The morning of December 6, 1917 began as most mornings in the city of Halifax, Nova Scotia…wives kissed their husbands good-bye, mothers sent their children off to school, and the harbourfront, (which served as a major hub during WWI) was bustling with activity, both mercantile and military.
The Norwegian vessel, Imo was set to take supplies for the relief effort in Belgium but on the way through The Narrows near the entrance to Halifax Harbour, it struck the Mont Blanc, a French munitions ship that was loaded with explosives for the war. Initially, the collision set off a fire that drew crowds of onlookers to the water’s edge. The spectators had no idea that 20 minutes later, the fire would trigger the largest man-made explosion to that date.
Nearly 2000 people died from the Halifax explosion, many killed instantly from the blast. 9000 others were injured and 6,000 were left without shelter. More Nova Scotians were killed in the explosion than were killed in WWI.

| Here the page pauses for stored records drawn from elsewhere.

(** Every refusal of the bucket boundary is either a fault or a denial, never both,
    and a denial names a bound space or an unavailable tenant. *)
Theorem CheckBucket_refusals `{UUIDLib} b ctx tenant bucket :
  let err := CheckBucket b ctx tenant bucket in
  match err with
  | None => True
  | Some _ =>
      IsResourceBoundaryDenied err = negb (IsResourceBoundaryFault err) /\
      (IsResourceBoundaryDenied err = true ->
         Is err ErrSpaceBound || Is err ErrTenantUnavailable = true)
  end.
Proof.
  cbv zeta. destruct (CheckBucket b ctx tenant bucket) as [e|] eqn:E; [|done].
  apply CheckBucket_Some in E as [[c ->]|[->| ->]]; by unfold IsResourceBoundaryDenied.
Qed.

Section Authorize.
Context `{UUIDLib} {S : Type} `{AccessReader S}.

(** The entry speaks about this caller doing this action. *)
Definition applies (p : Principal) (action : string) (entries : list ACLEntry)
    (departments : list string) (e : ACLEntry) : Prop :=
  e ∈ entries /\ actionMatches (acl_Action e) action = true /\
  principalMatches e p departments = true.

Definition holdsPermission (p : Principal) (perm : string) : Prop :=
  perm ∈ Scopes p \/ perm ∈ Roles p.

(** The abstract permission relation of an enabled decision point: what the ACL
    entries of the resource, the caller's capability, ownership, roles and scopes
    permit. *)
Definition permitted (cfg : Config) (p : Principal) (action : string) (r : Resource)
    (entries : list ACLEntry) (departments : list string) : Prop :=
  let granted P := exists e, applies p action entries departments e /\
                             acl_Effect e = EffectAllow /\ P (acl_Action e) in
  (forall e, applies p action entries departments e -> acl_Effect e <> EffectDeny) /\
  if (action =s ActionDelete) then
    holdsPermission p PermissionVaultFileDelete \/ granted (fun a => a = ActionDelete)
  else if (action =s ActionAdminDelete) then
    capabilityAllows (p_Capability p) r action = true \/ isAdministrator p = true \/
    holdsPermission p PermissionVaultFileDelete \/
    granted (fun a => a = ActionAdminDelete \/ a = ActionDelete)
  else
    granted (fun _ => True) \/
    capabilityAllows (p_Capability p) r action = true \/
    (SubjectID p <> "" /\ SubjectID p = r_OwnerID r)%string \/
    isAdministrator p = true \/
    (entries = [] /\ DefaultPolicy cfg = DefaultTenant /\ scopeAllows p action = true).

Lemma matching_elem entries p departments action e :
  e ∈ matchingEntries entries p departments action <-> applies p action entries departments e.
Proof.
  unfold matchingEntries, applies. rewrite list_elem_of_In, filter_In, <- list_elem_of_In.
  by rewrite andb_true_iff.
Qed.

Lemma hasEffect_true l effect :
  hasEffect l effect = true <-> exists e, e ∈ l /\ acl_Effect e = effect.
Proof.
  unfold hasEffect. rewrite existsb_elem. by setoid_rewrite streqb_true.
Qed.

Lemma hasEffect_false l effect :
  hasEffect l effect = false <-> forall e, e ∈ l -> acl_Effect e <> effect.
Proof.
  unfold hasEffect. rewrite existsb_none. by setoid_rewrite streqb_false.
Qed.

Lemma allowed_if (c : bool) x y :
  d_Allowed (if c then x else y) = if c then d_Allowed x else d_Allowed y.
Proof. by destruct c. Qed.

Lemma hasExplicitDeleteGrant_true p entries departments action :
  hasExplicitDeleteGrant p (matchingEntries entries p departments action) = true <->
  holdsPermission p PermissionVaultFileDelete \/
  exists e, applies p action entries departments e /\ acl_Effect e = EffectAllow /\
            acl_Action e = ActionDelete.
Proof.
  unfold hasExplicitDeleteGrant, holdsPermission.
  rewrite !orb_true_iff, !contains_spec, existsb_elem.
  setoid_rewrite andb_true_iff. setoid_rewrite streqb_true. by setoid_rewrite matching_elem.
Qed.

Lemma hasExplicitAdminDeleteGrant_true p entries departments action :
  hasExplicitAdminDeleteGrant p (matchingEntries entries p departments action) = true <->
  holdsPermission p PermissionVaultFileDelete \/
  exists e, applies p action entries departments e /\ acl_Effect e = EffectAllow /\
    (acl_Action e = ActionAdminDelete \/ acl_Action e = ActionDelete).
Proof.
  unfold hasExplicitAdminDeleteGrant, holdsPermission.
  rewrite !orb_true_iff, !contains_spec, existsb_elem.
  setoid_rewrite andb_true_iff. setoid_rewrite orb_true_iff.
  setoid_rewrite streqb_true. by setoid_rewrite matching_elem.
Qed.

Lemma hasEffect_deny_false p entries departments action :
  hasEffect (matchingEntries entries p departments action) EffectDeny = false <->
  forall e, applies p action entries departments e -> acl_Effect e <> EffectDeny.
Proof. rewrite hasEffect_false. by setoid_rewrite matching_elem. Qed.

Lemma hasEffect_allow_true p entries departments action :
  hasEffect (matchingEntries entries p departments action) EffectAllow = true <->
  exists e, applies p action entries departments e /\ acl_Effect e = EffectAllow /\ True.
Proof.
  rewrite hasEffect_true. setoid_rewrite matching_elem.
  split; intros (e & ? & ?); exists e; tauto.
Qed.

Lemma authorizeDefault_true cfg p action entries :
  d_Allowed (authorizeDefault cfg p action entries) = true <->
  entries = [] /\ DefaultPolicy cfg = DefaultTenant /\ scopeAllows p action = true.
Proof.
  unfold authorizeDefault. destruct entries; cbn; [|intuition congruence].
  destruct (String.eqb_spec (DefaultPolicy cfg) DefaultTenant), (scopeAllows p action);
    cbn; intuition congruence.
Qed.

Lemma authorizeMatching_permitted cfg p action r entries departments :
  d_Allowed (authorizeMatching cfg p action r entries
    (matchingEntries entries p departments action)) = true <->
  permitted cfg p action r entries departments.
Proof.
  unfold authorizeMatching, permitted, isDeleteAction, authorizeDelete.
  rewrite <- hasEffect_deny_false.
  destruct (hasEffect _ EffectDeny) eqn:Hd; [destruct (_ || _); cbn; intuition congruence|].
  destruct (String.eqb_spec action ActionDelete) as [->|Hnd]; cbn.
  { rewrite allowed_if, <- hasExplicitDeleteGrant_true.
    destruct (hasExplicitDeleteGrant _ _); cbn; intuition congruence. }
  destruct (String.eqb_spec action ActionAdminDelete) as [->|Hna].
  { rewrite allowed_if, <- hasExplicitAdminDeleteGrant_true.
    destruct (capabilityAllows _ _ _), (hasExplicitAdminDeleteGrant _ _), (isAdministrator p);
      cbn; intuition congruence. }
  rewrite <- hasEffect_allow_true, <- authorizeDefault_true, !allowed_if.
  destruct (hasEffect _ EffectAllow), (capabilityAllows _ _ _), (isAdministrator p),
    (String.eqb_spec (SubjectID p) ""), (String.eqb_spec (SubjectID p) (r_OwnerID r));
    cbn; intuition congruence.
Qed.

(** What the whole decision means, shortcuts included. *)
Definition decision_spec (m : Manager) (store : S) (ctx : Ctx) (p : Principal)
    (action : string) (r : Resource) : Prop :=
  admitted (m_boundary m) (Some ctx) (r_TenantID r) (r_Bucket r) /\
  (Kind p = PrincipalSystem \/
   (Kind p <> PrincipalSystem /\ Enabled (m_cfg m) = false /\
    (isDeleteAction action = false \/ DeleteFailOpen (m_cfg m) = true)) \/
   (Kind p <> PrincipalSystem /\ Enabled (m_cfg m) = true /\
    SubjectID p <> ""%string /\ tenantMatches p r = true /\
    exists entries departments,
      ListApplicableACL store (r_TenantID r) (r_Bucket r) (r_Key r) = Ok entries /\
      ListSubjectDepartments store (r_TenantID r) (SubjectID p) = Ok departments /\
      permitted (m_cfg m) p action r entries departments)).

Lemma Authorize_spec m store ctx p action r :
  d_Allowed (fst (Authorize m store ctx p action r)) = true <->
  decision_spec m store ctx p action r.
Proof.
  unfold Authorize, decision_spec. rewrite <- CheckBucket_None.
  destruct (CheckBucket _ _ _ _); cbn; [naive_solver|].
  destruct (String.eqb_spec (Kind p) PrincipalSystem); cbn; [naive_solver|].
  destruct (Enabled (m_cfg m)); cbn.
  - destruct (String.eqb_spec (SubjectID p) ""); cbn; [naive_solver|].
    destruct (tenantMatches p r); cbn; [|naive_solver].
    destruct (ListApplicableACL _ _ _ _) as [entries|]; cbn; [|naive_solver].
    destruct (ListSubjectDepartments _ _ _) as [departments|]; cbn; [|naive_solver].
    rewrite authorizeMatching_permitted. naive_solver.
  - destruct (isDeleteAction action), (DeleteFailOpen (m_cfg m)); cbn; naive_solver.
Qed.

A trip to the Maritime Museum of the Atlantic in Halifax brought me face to face with their amazing Halifax Explosion exhibit. Survivor accounts, photographs, and newspaper headlines were set next to artifacts. Among the things most difficult for me to view was a collection of things that had been taken from the pockets of a dead child in order to identify him. Marbles, a pin, a broken pencil, an eraser. Things I might find in my son’s pockets as I turn them out before the wash.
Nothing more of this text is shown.